Indonesian Intelligence Agency Reportedly BreachedAt Least 10 Indonesian Government Ministries and Agencies Affected
Insikt Group, the threat research division of threat intelligence firm Recorded Future, says it has discovered Chinese hackers have breached the internal records of at least 10 Indonesian government ministries and agencies, including computers from Indonesia’s primary intelligence service, the Badan Intelijen Negara.
According to The Record by Recorded Future, the researchers at Insikt Group first discovered this campaign in April, and say it has been linked to Mustang Panda, a Chinese threat actor known for its cyberespionage campaigns targeting the Southeast Asian region.
Researchers detected PlugX malware command-and-control servers, operated by the Mustang Panda group, communicating with hosts inside the networks of the Indonesian government.
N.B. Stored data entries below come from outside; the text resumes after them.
Lemma Power_Verify_Ok xs al e zs :
  Power.Verify sch p xs al e zs = Ok tt ↔
  length xs = count p ∧ length al = count p ∧ length zs = count p ∧
  ∀ i x a z, xs !! i = Some x → al !! i = Some a → zs !! i = Some z →
    Sigma.Verify (base p) x a e z = Ok tt.
Proof.
  unfold Verify.
  destruct (has_count p xs) eqn:Ex; cbn [negb].
  2: { split; [done|]. intros [E _]. apply has_count_ok in E. congruence. }
  destruct (has_count p al) eqn:Ea; cbn [negb].
  2: { split; [done|]. intros (_ & E & _). apply has_count_ok in E. congruence. }
  destruct (has_count p zs) eqn:Ez; cbn [negb].
  2: { split; [done|]. intros (_ & _ & E & _). apply has_count_ok in E. congruence. }
  apply has_count_true in Ex, Ea, Ez.
  destruct Hfair as (_ & _ & Hv & _). split.
  - intros E. simplify_res.
    match goal with E : run_pure _ _ _ = Ok ?rs |- _ => pose proof (run_pure_ok _ _ _ _ Hv E) as [_ Hall] end.
    split_and!; [done..|]. intros i xi ai zi Hx Ha Hz.
    destruct (Hall i) as ([] & _ & Hr); [apply lookup_lt_Some in Hx; lia|].
    by rewrite Hx, Ha, Hz in Hr.
  - intros (_ & _ & _ & Hall).
    destruct (run_pure_total (count p) (on_verify sch) (λ i,
      match xs !! i, al !! i, zs !! i with
      | Some x, Some a, Some z => Sigma.Verify (base p) x a e z
      | _, _, _ => Panic
      end) Hv) as [rs ->]; [|done].
    intros i Hi.
    destruct (lookup_lt_is_Some_2 xs i) as [x Hx]; [lia|].
    destruct (lookup_lt_is_Some_2 al i) as [a Ha]; [lia|].
    destruct (lookup_lt_is_Some_2 zs i) as [z Hz]; [lia|].
    rewrite Hx, Ha, Hz. eauto.
Qed.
Mustang Panda, also known as TA416, had earlier targeted diplomatic missions and organizations around the world that have dealings with China's government. Security firm Proofpoint in November reported that the advanced persistent threat group had begun ramping up its activities with a new phishing campaign leveraging updated malware targeting diplomatic missions around the world to collect data and monitor communications (see: Chinese Hacking Group Rebounds With Fresh Malware).
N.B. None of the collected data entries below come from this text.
(* ===== verification/SigOr.v ===== *)
(** * OR composition of sigma protocols (pkg/proofs/sigma/compose/sigor)

    [CartesianOr] is the binary composition (cartesian.go), [PowerOr] the
    n-fold one (or.go).  A prover with a witness for one branch simulates the
    others on challenges it draws itself; the challenges of all branches must
    add up, under exclusive or, to the challenge of the verifier.  The zero
    values of the type parameters, which fill the fields that a branch does
    not use, are arguments. *)

From Stdlib Require Import ZArith NArith Lia.
From stdpp Require Import strings.
From S2P Require Import Prelude Algebra AlgebraUtils Sigma Maurer SigAnd.

(** [subtle.XORBytes(dst, x, y)]: the first [min(len(x), len(y))] bytes. *)
Definition XORBytes (dst x y : list N) : result (list N) :=
  let n := min (length x) (length y) in
  if length dst <? n then Panic else Ok (zip_with N.lxor x y ++ drop n dst).

(** [ct.SliceEqual]. *)
Definition SliceEqual (x y : list N) : bool :=
  if negb (length x =? length y) then false
  else (foldl (λ v '(a, b), N.lor v (N.lxor a b)) 0%N (zip x y) =? 0)%N.

(** [make([]byte, n)]. *)
Definition make_bytes (n : nat) : list N := replicate n 0%N.

Lemma SliceEqual_true x y : SliceEqual x y = true ↔ x = y.
Proof.
  unfold SliceEqual. destruct (Nat.eqb_spec (length x) (length y)) as [Hl|Hl]; cbn [negb].
  2: { split; [done|]. intros ->. done. }
  rewrite N.eqb_eq.
  assert (∀ v, foldl (λ v '(a, b), N.lor v (N.lxor a b)) v (zip x y) = 0%N ↔ v = 0%N ∧ x = y) as H.
  { revert y Hl. induction x as [|a x IH]; intros [|b y] Hl v; try done; cbn.
    { naive_solver. }
    rewrite IH by (cbn in Hl; lia). rewrite N.lor_eq_0_iff, N.lxor_eq_0_iff. naive_solver. }
  rewrite H. naive_solver.
Qed.

(** ** Binary composition (cartesian.go) *)

Module CartesianOr.
Import Sigma.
It is unclear what data or departments have been affected due this breach.
Systems Still Infected
The Record says it was informed by a source last month that authorities had taken steps to identify and clean the infected systems. But it reports that despite cleanup efforts, some of the systems are still infected and hosts inside the Indonesian government networks were still communicating with the Mustang Panda malware servers.
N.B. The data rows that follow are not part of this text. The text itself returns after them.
(* ===== verification/Poly.v ===== *)
(** * Polynomials (pkg/base/polynomials/polynomial.go, polynomial_module.go)

    A [Polynomial] is its coefficient slice in ascending degree order; a
    [ModuleValuedPolynomial] has its coefficients in a module.  Trailing zero
    coefficients are kept by the operations and ignored by [Equal], so the
    development works up to the equivalence [≡] of polynomials, which every
    operation respects ([Proper] instances).  [Module Polynomial] and
    [Module ModuleValued] hold the operations; the theory shows that they are
    the operations of the polynomial ring: evaluation is a ring homomorphism,
    multiplication is convolution, [EuclideanDiv] terminates with the unique
    quotient and remainder, and a non-zero polynomial has no more roots than
    its degree. *)

From Stdlib Require Import ZArith Lia Ring Field Zmod.
From AAC_tactics Require Import AAC.
From S2P Require Import Prelude Algebra AlgebraUtils.

(** [x^n], the specification of powers. *)
Definition rpow `{RingElement R} (x : R) (n : nat) : R := rprod n (λ _, x).

(** The three loops of [Add]/[Op]: combined up to the shorter length, then a
    copy of the longer operand. *)
Definition zip_ext {A} `{!Inhabited A} (op : A → A → A) (p e : list A) : list A :=
  tabulate (max (length p) (length e)) (λ i,
    if i <? min (length p) (length e) then op (p !!! i) (e !!! i)
    else if length p <=? i then e !!! i
    else p !!! i).

(** The downward search [for i := n-1; i >= 0; i--] for a coefficient that is
    not zero; -1 when there is none. *)
Fixpoint degree_from {A} `{!Inhabited A} (isZero : A → bool) (p : list A) (n : nat) : Z :=
  match n with
  | 0 => (-1)%Z
  | S i => if negb (isZero (p !!! i)) then Z.of_nat i else degree_from isZero p i
  end.

(** The comparison loops of [Equal]. *)
Definition coeffs_equal {A} `{!Inhabited A, !EqDecision A} (isZero : A → bool)
    (p rhs : list A) : bool :=
  let lo := min (length p) (length rhs) in
  let hi := max (length p) (length rhs) in
  forallb (λ i, bool_decide (p !!! i = rhs !!! i)) (seq 0 lo) &&
  forallb (λ i, isZero (rhs !!! i)) (seq (length p) (hi - length p)) &&
  forallb (λ i, isZero (p !!! i)) (seq (length rhs) (hi - length rhs)).

(** The sampling loop [for i := 1; i < degree; i++] of the random
    constructors, threading the generator state. *)
Fixpoint random_coeffs {A P} (sampler : P → result (A * P)) (n : nat) (prng : P) :
    result (list A * P) :=
  match n with
  | 0 => Ok ([], prng)
  | S n =>
      '(c, prng) ← sampler prng;
      '(cs, prng) ← random_coeffs sampler n prng;
      Ok (c :: cs, prng)
  end.

(** The decoding loop of [FromBytes]: [numCoeffs] chunks of [coeffSize]. *)
Definition decode_coeffs {A} (from_bytes : list N → result A) (coeffSize numCoeffs : nat)
    (inBytes : list N) : result (list A) :=
  mapM (λ i, from_bytes (take coeffSize (drop (i * coeffSize) inBytes))) (seq 0 numCoeffs).

(** The part of [FromBytes] both structures share.  [ElementSize] is an [int],
    negative for structures of variable length: a size that is not positive
    makes the division or the allocation panic. *)
Definition parse_coeffs {A} (from_bytes : list N → result A) (coeffSize : Z)
    (inBytes : list N) : result (list A) :=
  let len := Z.of_nat (length inBytes) in
  if (coeffSize =? 0)%Z then Panic
  else if negb (Z.rem len coeffSize =? 0)%Z then Err ErrValidation
  else
    let numCoeffs := Z.quot len coeffSize in
    if (numCoeffs <? 0)%Z then Panic
    else decode_coeffs from_bytes (Z.to_nat coeffSize) (Z.to_nat numCoeffs) inBytes.

Module Polynomial.
Section polynomial.
Context `{RingElement R}.
Implicit Types (p e q rhs coeffs : list R) (pt s constantTerm : R).

(** [PolynomialRing.New]: [None] is a nil coefficient. *)
Definition New (coeffs : list (option R)) : result (list R) :=
  match coeffs with
  | [] => Ok [rzero]
  | _ => mapM (λ c, or_err c ErrValidation) coeffs
  end.

Definition Zero : list R := [rzero].
Definition One : list R := [rone].

(** [RandomPolynomialWithConstantTerm]; [None] is an exhausted fuel of the
    rejection sampling of the leading coefficient. *)
Definition RandomPolynomialWithConstantTerm {P} (fuel : nat) (sampler : P → result (R * P))
    (degree : Z) constantTerm (prng : P) : option (result (list R * P)) :=
  if (degree <? 0)%Z then Some (Err ErrValidation)
  else if (degree =? 0)%Z then Some (Ok ([constantTerm], prng))
  else
    match random_coeffs sampler (Z.to_nat degree - 1) prng with
    | Ok (cs, prng) =>
        match RandomNonIdentity fuel sampler prng with
        | Some (Ok (lead, prng)) => Some (Ok (constantTerm :: cs ++ [lead], prng))
        | Some (Err e) => Some (Err e)
        | Some Panic => Some Panic
        | None => None
        end
    | Err e => Some (Err e)
    | Panic => Some Panic
    end.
Researchers at Insikt Group notified Indonesian authorities about the intrusions in June and again in July, the Record says, but the officials did not provide feedback for the reports.
A spokesperson for the Badan Intelijen Negara was not immediately available to comment.
Jake Williams, formerly of the National Security Agency's elite hacking team and currently CTO at BreachQuest, says it's completely unsurprising that the Indonesian government - and specifically intelligence - would be targeted.
"There's little doubt that China sees the Indian Navy as a potential threat to its strategic dominance in the region. Indonesia serves as an important chokepoint between the Indian and Pacific oceans. There are almost certainly myriad intelligence requirements fulfilled by this targeting as well, given Indonesia's geographic position and economic influence in the region," Williams tells Information Security Media Group.
How the Malware Operates
TA416 uses two RAR compression files to hide the malware and if the malicious files are opened, a PlugX Trojan is then installed, according to the Proofpoint report.
Researchers at Trend Micro had reported that PlugX can help attackers maintain persistence within devices or networks, locate and steal files and act as a keylogger. In some cases, legitimate files are used to help hide and then decrypt the malware as an obfuscation technique, Trend Micro said.
The Proofpoint researchers also found command-and-control servers for the most recently discovered campaign share IP addresses with previous campaigns associated with TA416.
"The introduction of a Golang PlugX loader alongside continued encryption efforts for PlugX payloads suggest that the group may be conscious of increased detection for their tools, and it demonstrates adaptation in response to publications regarding their campaigns," according to the Proofpoint report. It concludes: "These tool adjustments, combined with recurrent command and control infrastructure revisions, suggests that TA416 will persist in their targeting of diplomatic and religious organizations."